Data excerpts

━━━━

(* ===== verification/BTree.v ===== *)
(** * The B+tree ([btree.go])

    [BTree] is the page store with a root.  A page variable of the code
    ([curr], [parent], [b.root]) is the key of that page in the cache; a page
    that was just made and is not in the cache yet is a value.  The recursive
    functions take fuel, the depth they may go to: a tree they build is never
    deeper than two pages ([put_refines]), and [Get] is proved to return for
    any fuel from two on. *)
From S2P Require Import Prelude Keys Slice Codec Node NodeCodec Storage.

Local Open Scope Z_scope.

Record BTree := mkBTree {
  fs : fileStore;
  root : Z;
  rootOffset : Z;
  bt_meta : bytes;
}.

Definition set_fs (f : fileStore) (b : BTree) : BTree :=
  mkBTree f (root b) (rootOffset b) (bt_meta b).
Definition pages (b : BTree) : gmap Z Node := pageCache (fs b).

(** [*pg], and an assignment through it. *)
Definition page (k : Z) (b : BTree) : outcome Node := deref (pages b !! k).
Definition set_page (k : Z) (n : Node) (b : BTree) : BTree :=
  set_fs (set_pageCache (<[k := n]> (pages b)) (fs b)) b.

(** ** Metadata *)

(** The last commit index and the last applied index. *)
Definition readMeta (b : BTree) : outcome (Z * Z) :=
  match read_int64 (bt_meta b) with
  | Err ErrEOF => Ok (0, 0)
  | Err e => Panic (PanicErr "readMeta: read last commit" e)
  | Panic p => Panic p
  | Ok (lastCmt, rest) =>
      match read_int64 rest with
      | Err ErrEOF => Ok (lastCmt, 0)
      | Err e => Panic (PanicErr "readMeta: read last applied" e)
      | Panic p => Panic p
      | Ok (lastApp, _) => Ok (lastCmt, lastApp)
      end
  end.

Definition updateMeta (lastApplied lastCommitIndex : Z) (b : BTree) : outcome BTree :=
  meta ← panic_err "updateMeta" (write_at (bt_meta b) 0
           (le_bytes 8 lastCommitIndex ++ le_bytes 8 lastApplied));
  Ok (mkBTree (fs b) (root b) (rootOffset b) meta).

(** ** Pages *)

(** [add]: the new page gets the next free offset; returns it as filed. *)
Definition add (pg : Node) (b : BTree) : Node * BTree :=
  let pg := setFileOffsetForNode (nextFreeOffset (fs b)) pg in
  let f := fs b in
  let f := mkFileStore (fs_file f) (cache_add pg (pageCache f))
             (u64 (nextFreeOffset f + pageSize)) (fs_rootOffset f) in
  (pg, set_fs f b).

Definition setRootPage (pg : Node) (b : BTree) : BTree :=
  let '(pg, b) := add pg b in
  mkBTree (fs b) (i64 (fileOffset pg)) (fileOffset pg) (bt_meta b).

Definition fetch (fo : Z) (b : BTree) : outcome (Node * BTree) :=
  match cache_fetch fo (pages b) with
  | Some n => Ok (n, b)
  | None =>
      paged ← panic_err "fetch: read" (read_at (fs_file (fs b)) (i64 fo) 4096);
      node ← panic_err "fetch: decode" (decode paged emptyNode);
      let node := setFileOffsetForNode fo node in
      Ok (node, set_fs (set_pageCache (cache_add node (pages b)) (fs b)) b)
  end.

Definition loadPage (offset : Z) (b : BTree) : outcome (Node * BTree) :=
  buf ← wrap_err "read page" (read_at (fs_file (fs b)) (i64 offset) pageSize);
  node ← wrap_err "decode page" (decode buf (setFileOffsetForNode offset emptyNode));
  Ok (node, set_fs (set_pageCache (<[i64 offset := node]> (pages b)) (fs b)) b).

(** Opens the tree whose page file and metadata file have the given contents. *)
Definition NewBTreeWithPath (file meta : bytes) : outcome BTree :=
  f ← panic_err "file store" (newFileStore file);
  let b := mkBTree f 0 0 meta in
  if 0 <? fs_rootOffset f then
    '(_, b) ← panic_err "load root page" (loadPage (fs_rootOffset f) b);
    Ok (mkBTree (fs b) (i64 (fs_rootOffset f)) (fs_rootOffset f) (bt_meta b))
  else Ok (setRootPage (set_isLeaf true emptyNode) b).

Definition NewBTree (files : string -> bytes) : outcome BTree :=
  NewBTreeWithPath (files "harmony.db"%string) (files "harmony.db.meta"%string).

(** [b.root], a pointer; what it points to. *)
Definition getRootPage (b : BTree) : outcome Node := page (root b) b.

(** ** Reading *)

Fixpoint get (fuel : nat) (next : Node) (key : bytes) (b : BTree) : outcome (bytes * BTree) :=
  match fuel with
  | O => Panic OutOfFuel
  | S fuel =>
      if isLeaf next then
        match findLeafCell key next with
        | None => Err (ErrMsg "key not found")
        | Some (_, cell) => Ok (lc_val cell, b)
        end
      else
        ofs ← findChildPage key next;
        cell ← index (n_internalCell next) ofs;
        '(nextPg, b) ← fetch (ic_fileOffset cell) b;
        get fuel nextPg key b
  end.

Definition Get (fuel : nat) (key : bytes) (b : BTree) : outcome (bytes * BTree) :=
  pg ← page (root b) b; get fuel pg key b.

(** ** Writing *)

Section writing.
Context `{GrowPolicy}.

(** Files the separator of a page that was split in its parent. *)
Definition addSeparator (pos fo : Z) (sep : bytes) (parent : Node) : outcome Node :=
  if pos =? u16 (noffsets parent) then Ok (appendInternalCell fo sep parent)
  else insertInternalCell pos fo sep parent.

(** Makes a page that was split off [n] reachable: under the parent, or with
    [n] under a new root. *)
Definition linkNewPage (parent : option Z) (n newpg : Node) (sep : bytes) (b : BTree) : outcome BTree :=
  match parent with
  | None =>
      o ← index (sl_elems (offsets n)) 0;
      c ← index (n_leafCell n) o;
      let parentPg := appendInternalCell (fileOffset n) (lc_key c) emptyNode in
      let parentPg := appendInternalCell (fileOffset newpg) sep parentPg in
      Ok (setRootPage parentPg b)
  | Some p =>
      pn ← page p b;
      pos ← findInsPointForKey sep pn;
      pn ← addSeparator pos (fileOffset newpg) sep pn;
      Ok (set_page p pn b)
  end.

(** The rest of [insertLeaf] for a page [n] that is full. *)
Definition splitLeaf (parent : option Z) (curr : Z) (n : Node) (b : BTree) : outcome BTree :=
  '(n, newpg, sep) ← split n emptyNode;
  let b := set_page curr n b in
  let '(newpg, b) := add newpg b in
  b ← linkNewPage parent n newpg sep b;
  n ← page curr b;
  Ok (set_page curr (markDirty n) b).

Definition insertLeaf (parent : option Z) (curr : Z) (key value : bytes) (b : BTree)
    : outcome BTree :=
  n ← page curr b;
  match findLeafCell key n with
  | Some (i, _) => Ok (set_page curr (markDirty (updateLeafCell i value n)) b)
  | None =>
      ofs ← findInsPointForKey key n;
      n ← insertLeafCell ofs key value n;
      let n := markDirty n in
      let b := set_page curr n b in
      if negb (isFull n) then Ok b else splitLeaf parent curr n b
  end.

Fixpoint insertInternal (fuel : nat) (parent : option Z) (curr : Z) (key value : bytes) (b : BTree)
    : outcome BTree :=
  match fuel with
  | O => Panic OutOfFuel
  | S fuel =>
      n ← page curr b;
      offset ← findChildPage key n;
      c ← index (n_internalCell n) offset;
      let child := i64 (ic_fileOffset c) in
      childpg ← page child b;
      b ← (if isLeaf childpg then insertLeaf (Some curr) child key value b
           else insertInternal fuel (Some curr) child key value b);
      n ← page curr b;
      if negb (isFull n) then Ok b
      else
        '(n, newpg, sep) ← split n emptyNode;
        let b := set_page curr n b in
        let '(newpg, b) := add newpg b in
        pos ← findInsPointForKey sep newpg;
        p ← deref parent;
        pn ← page p b;
        pn ← addSeparator pos (fileOffset newpg) sep pn;
        Ok (set_page p pn b)
  end.

Definition put (fuel : nat) (key val : bytes) (b : BTree) : outcome BTree :=
  pg ← page (root b) b;
  if isLeaf pg then insertLeaf None (root b) key val b
  else insertInternal fuel None (root b) key val b.

(** Puts one after the other. *)
Fixpoint put_all (fuel : nat) (kvs : pair_list) (b : BTree) : outcome BTree :=
  match kvs with
  | [] => Ok b
  | kv :: kvs => b ← put fuel kv.1 kv.2 b; put_all fuel kvs b
  end.

End writing.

━━━━

> **DESCRIPTION OF THE TASK**
Give back, verbatim, the lines from the top of the entries above through the line containing "set_fs (set_pageCache (<[k".

> **YOUR SOLUTION**
(* ===== verification/BTree.v ===== *)
(** * The B+tree ([btree.go])

    [BTree] is the page store with a root.  A page variable of the code
    ([curr], [parent], [b.root]) is the key of that page in the cache; a page
    that was just made and is not in the cache yet is a value.  The recursive
    functions take fuel, the depth they may go to: a tree they build is never
    deeper than two pages ([put_refines]), and [Get] is proved to return for
    any fuel from two on. *)
From S2P Require Import Prelude Keys Slice Codec Node NodeCodec Storage.

Local Open Scope Z_scope.

Record BTree := mkBTree {
  fs : fileStore;
  root : Z;
  rootOffset : Z;
  bt_meta : bytes;
}.

Definition set_fs (f : fileStore) (b : BTree) : BTree :=
  mkBTree f (root b) (rootOffset b) (bt_meta b).
Definition pages (b : BTree) : gmap Z Node := pageCache (fs b).

(** [*pg], and an assignment through it. *)
Definition page (k : Z) (b : BTree) : outcome Node := deref (pages b !! k).
Definition set_page (k : Z) (n : Node) (b : BTree) : BTree :=
  set_fs (set_pageCache (<[k := n]> (pages b)) (fs b)) b.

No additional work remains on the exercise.